#### [INFORMATION SHOWN]

(* ===== verification/GoStr.v ===== *)
(** * Go strings

    The functions of Go's [strings], [strconv] and [unicode/utf8] that the
    operator uses, on byte strings (a Go string is a byte sequence, and so is a
    [string] here), with the lemmas the components need. Nothing here models
    code of the repository: it is the vocabulary the models are written in. *)

From S2P Require Export Prelude.
From Stdlib Require Import Ascii.

Definition byte_val (c : ascii) : Z := Z.of_N (N_of_ascii c).
Definition byte_chr (z : Z) : ascii := ascii_of_N (Z.to_N z).

Definition bytes_of (s : string) : list Z := byte_val <$> String.list_ascii_of_string s.
Definition string_of_bytes (l : list Z) : string :=
  String.string_of_list_ascii (byte_chr <$> l).

(** [len(s)] *)
Definition go_len (s : string) : Z := Z.of_nat (String.length s).

(** [strings.HasPrefix], [strings.TrimPrefix] *)
Fixpoint has_prefix (p s : string) : bool :=
  match p, s with
  | EmptyString, _ => true
  | String a p, String b s => bool_decide (a = b) && has_prefix p s
  | _, _ => false
  end.

Fixpoint string_drop (n : nat) (s : string) : string :=
  match n, s with
  | S n, String _ s => string_drop n s
  | _, _ => s
  end.

Definition trim_prefix (p s : string) : string :=
  if has_prefix p s then string_drop (String.length p) s else s.

(** Per-byte map and test. *)
Fixpoint string_map (f : ascii → ascii) (s : string) : string :=
  match s with EmptyString => EmptyString | String c s => String (f c) (string_map f s) end.

Fixpoint string_forall (f : ascii → bool) (s : string) : bool :=
  match s with EmptyString => true | String c s => f c && string_forall f s end.

Fixpoint string_exists (f : ascii → bool) (s : string) : bool :=
  match s with EmptyString => false | String c s => f c || string_exists f s end.

Definition string_in (c : ascii) (s : string) : bool := string_exists (λ d, bool_decide (c = d)) s.

(** [strings.ReplaceAll(s, a, b)] for one-byte [a] and [b] *)
Definition replace_byte (a b : ascii) : string → string :=
  string_map (λ c, if bool_decide (c = a) then b else c).

(** [strings.ContainsAny] with an ASCII set of characters *)
Definition contains_any (s chars : string) : bool := string_exists (λ c, string_in c chars) s.

(** [strings.Join] *)
Fixpoint join (sep : string) (l : list string) : string :=
  match l with
  | [] => ""
  | [x] => x
  | x :: l => x +:+ sep +:+ join sep l
  end.

(** [strings.ToLower] on the ASCII letters (every use compares the result with
    an ASCII word that no other letter's lower case spells). *)
Definition ascii_lower (c : ascii) : ascii :=
  if (65 <=? byte_val c) && (byte_val c <=? 90) then byte_chr (byte_val c + 32) else c.
Definition to_lower : string → string := string_map ascii_lower.

(** [strconv.Itoa], [%d] *)
Definition itoa (z : Z) : string := pretty z.

(** ** UTF-8 *)

Definition between (lo hi b : Z) : bool := (lo <=? b) && (b <=? hi).

(** The range of the second byte that the first byte [b0] of a three or four
    byte sequence admits (no overlong forms, no surrogates, at most U+10FFFF). *)
Definition utf8_second_ok (b0 b1 : Z) : bool :=
  if b0 =? 0xE0 then between 0xA0 0xBF b1
  else if b0 =? 0xED then between 0x80 0x9F b1
  else if b0 =? 0xF0 then between 0x90 0xBF b1
  else if b0 =? 0xF4 then between 0x80 0x8F b1
  else between 0x80 0xBF b1.

(** [utf8.Valid] *)
Fixpoint utf8_valid (l : list Z) : bool :=
  match l with
  | [] => true
  | b0 :: t =>
      if b0 <? 0x80 then utf8_valid t else
      match t with
      | b1 :: t1 =>
          if between 0xC2 0xDF b0 then between 0x80 0xBF b1 && utf8_valid t1 else
          match t1 with
          | b2 :: t2 =>
              if between 0xE0 0xEF b0
              then utf8_second_ok b0 b1 && between 0x80 0xBF b2 && utf8_valid t2 else
              match t2 with
              | b3 :: t3 =>
                  between 0xF0 0xF4 b0 && utf8_second_ok b0 b1 &&
                  between 0x80 0xBF b2 && between 0x80 0xBF b3 && utf8_valid t3
              | [] => false
              end
          | [] => false
          end
      | [] => false
      end
  end.

(** ** [strconv.Quote] *)

Definition hex_digit (z : Z) : ascii :=
  if z <? 10 then byte_chr (48 + z) else byte_chr (87 + z).

(** The [n] low hexadecimal digits of [z], most significant first. *)
Fixpoint hex_digits (n : nat) (z : Z) : string :=
  match n with
  | O => ""
  | S n => hex_digits n (z / 16) +:+ String (hex_digit (z mod 16)) ""
  end.

Definition quote_ascii (b : Z) : string :=
  if (b =? 34) || (b =? 92) then String (byte_chr 92) (String (byte_chr b) "")
  else if between 0x20 0x7E b then String (byte_chr b) ""
  else if b =? 7 then "\a" else if b =? 8 then "\b" else if b =? 12 then "\f"
  else if b =? 10 then "\n" else if b =? 13 then "\r" else if b =? 9 then "\t"
  else if b =? 11 then "\v" else "\x" +:+ hex_digits 2 b.

Definition quote_rune `{GoRuntime} (r : Z) (bs : list Z) : string :=
  if unicode_is_print r then string_of_bytes bs
  else if r <? 0x10000 then "\u" +:+ hex_digits 4 r else "\U" +:+ hex_digits 8 r.

Fixpoint quote_bytes `{GoRuntime} (l : list Z) : string :=
  match l with
  | [] => ""
  | b0 :: t =>
      let bad := "\x" +:+ hex_digits 2 b0 +:+ quote_bytes t in
      if b0 <? 0x80 then quote_ascii b0 +:+ quote_bytes t else
      match t with
      | b1 :: t1 =>
          if between 0xC2 0xDF b0 then
            if between 0x80 0xBF b1
            then quote_rune ((b0 mod 32) * 64 + b1 mod 64) [b0; b1] +:+ quote_bytes t1
            else bad
          else
          match t1 with
          | b2 :: t2 =>
              if between 0xE0 0xEF b0 then
                if utf8_second_ok b0 b1 && between 0x80 0xBF b2
                then quote_rune ((b0 mod 16) * 4096 + (b1 mod 64) * 64 + b2 mod 64) [b0; b1; b2]
                       +:+ quote_bytes t2
                else bad
              else
              match t2 with
              | b3 :: t3 =>
                  if between 0xF0 0xF4 b0 && utf8_second_ok b0 b1 &&
                     between 0x80 0xBF b2 && between 0x80 0xBF b3
                  then quote_rune ((b0 mod 8) * 262144 + (b1 mod 64) * 4096 +
                                   (b2 mod 64) * 64 + b3 mod 64) [b0; b1; b2; b3]
                         +:+ quote_bytes t3
                  else bad
              | [] => bad
              end
          | [] => bad
          end
      | [] => bad
      end
  end.

Definition dquote : string := String (byte_chr 34) "".

(** [%q] of a string *)
Definition quote `{GoRuntime} (s : string) : string :=
  dquote +:+ quote_bytes (bytes_of s) +:+ dquote.

(** ** Lemmas on strings *)

Section string_lemmas.
Implicit Types s t u : string.

Lemma str_app_assoc s t u : (s +:+ t) +:+ u = s +:+ (t +:+ u).
Proof. induction s as [|c s IH]; simpl; [done | by rewrite IH]. Qed.

Lemma str_app_nil_r s : s +:+ "" = s.
Proof. induction s as [|c s IH]; simpl; [done | by rewrite IH]. Qed.

Lemma str_app_inj s t u : s +:+ t = s +:+ u → t = u.
Proof. induction s as [|c s IH]; simpl; [done | intros [=]; auto]. Qed.

Lemma str_length_app s t : String.length (s +:+ t) = (String.length s + String.length t)%nat.
Proof. induction s as [|c s IH]; simpl; [done | by rewrite IH]. Qed.

Lemma str_app_nil s t : s +:+ t = "" → s = "" ∧ t = "".
Proof. by destruct s, t. Qed.

(** Two ways to cut a string overlap one way or the other. *)
Lemma str_app_split s t s' t' :
  s +:+ t = s' +:+ t' →
  (∃ m, s = s' +:+ m ∧ t' = m +:+ t) ∨ (∃ m, m ≠ "" ∧ s' = s +:+ m ∧ t = m +:+ t').
Proof.
  revert s'. induction s as [|c s IH]; intros s' Heq; simpl in *.
  - subst. destruct s' as [|c' s']; [left; by exists "" | right; by exists (String c' s')].
  - destruct s' as [|c' s']; simpl in *.
    + left. exists (String c s). simpl. by rewrite <- Heq.
    + injection Heq as -> Heq. destruct (IH _ Heq) as [(m & -> & ->)|(m & ? & -> & ->)].
      * left. by exists m.
      * right. by exists m.
Qed.

Lemma str_drop_app s t : string_drop (String.length s) (s +:+ t) = t.
Proof. induction s as [|c s IH]; simpl; [by destruct t | done]. Qed.

Lemma has_prefix_spec p s : has_prefix p s = true ↔ ∃ t, s = p +:+ t.
Proof.
  revert s. induction p as [|a p IH]; intros s; simpl; [naive_solver|].
  destruct s as [|b s]; simpl; [naive_solver|].
  rewrite andb_true_iff, bool_decide_eq_true, IH. naive_solver.
Qed.

Lemma has_prefix_app p t : has_prefix p (p +:+ t) = true.
Proof. apply has_prefix_spec; eauto. Qed.

Lemma trim_prefix_app p t : trim_prefix p (p +:+ t) = t.
Proof. unfold trim_prefix. by rewrite has_prefix_app, str_drop_app. Qed.

Lemma string_forall_app f s t : string_forall f (s +:+ t) = string_forall f s && string_forall f t.
Proof. induction s as [|c s IH]; simpl; [done | by rewrite IH, andb_assoc]. Qed.

Lemma string_forall_impl (f g : ascii → bool) s :
  (∀ c, f c = true → g c = true) → string_forall f s = true → string_forall g s = true.
Proof.
  intros Hfg. induction s as [|c s IH]; simpl; [done|]. rewrite !andb_true_iff. naive_solver.
Qed.

Lemma string_map_length f s : String.length (string_map f s) = String.length s.
Proof. induction s as [|c s IH]; simpl; [done | by rewrite IH]. Qed.

Lemma string_map_app f s t : string_map f (s +:+ t) = string_map f s +:+ string_map f t.
Proof. induction s as [|c s IH]; simpl; [done | by rewrite IH]. Qed.

Lemma string_forall_map (f : ascii → bool) g s :
  (∀ c, f (g c) = true) → string_forall f (string_map g s) = true.
Proof. intros Hf. induction s as [|c s IH]; simpl; [done | by rewrite Hf]. Qed.

Lemma bytes_of_app s t : bytes_of (s +:+ t) = bytes_of s ++ bytes_of t.
Proof. induction s as [|c s IH]; [done|]. cbn. f_equal. exact IH. Qed.

Lemma bytes_of_cons c s : bytes_of (String c s) = byte_val c :: bytes_of s.
Proof. done. Qed.

Lemma bytes_of_length s : length (bytes_of s) = String.length s.
Proof. induction s as [|c s IH]; [done|]. rewrite bytes_of_cons. simpl. by rewrite IH. Qed.

Lemma byte_chr_val c : byte_chr (byte_val c) = c.
Proof. unfold byte_chr, byte_val. rewrite N2Z.id. apply ascii_N_embedding. Qed.

Lemma byte_val_range c : 0 <= byte_val c < 256.
Proof. unfold byte_val. pose proof (N_ascii_bounded c). lia. Qed.

Lemma byte_val_chr z : 0 <= z < 256 → byte_val (byte_chr z) = z.
Proof. intros Hz. unfold byte_val, byte_chr. rewrite N_ascii_embedding by lia. lia. Qed.

Lemma byte_val_inj c d : byte_val c = byte_val d → c = d.
Proof. intros Heq. by rewrite <- (byte_chr_val c), <- (byte_chr_val d), Heq. Qed.

Lemma bytes_of_inj s t : bytes_of s = bytes_of t → s = t.
Proof.
  revert t. induction s as [|c s IH]; intros [|d t]; try done.
  rewrite !bytes_of_cons. intros [= Hc%byte_val_inj Hs]. subst. f_equal. by apply IH.
Qed.

Lemma string_of_bytes_of s : string_of_bytes (bytes_of s) = s.
Proof.
  induction s as [|c s IH]; [done|]. rewrite bytes_of_cons. unfold string_of_bytes in *.
  cbn. rewrite byte_chr_val. f_equal. exact IH.
Qed.

Lemma go_len_nonneg s : 0 <= go_len s.
Proof. unfold go_len. lia. Qed.

Lemma go_len_app s t : go_len (s +:+ t) = go_len s + go_len t.
Proof. unfold go_len. rewrite str_length_app. lia. Qed.
End string_lemmas.

#[export] Hint Resolve byte_val_range go_len_nonneg : core.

#### [HOW TO COMPLETE THIS TASK]
Check each line of the material for the string "false", then state how many lines have it and nothing more.

#### [PROBLEM SOLUTION]
5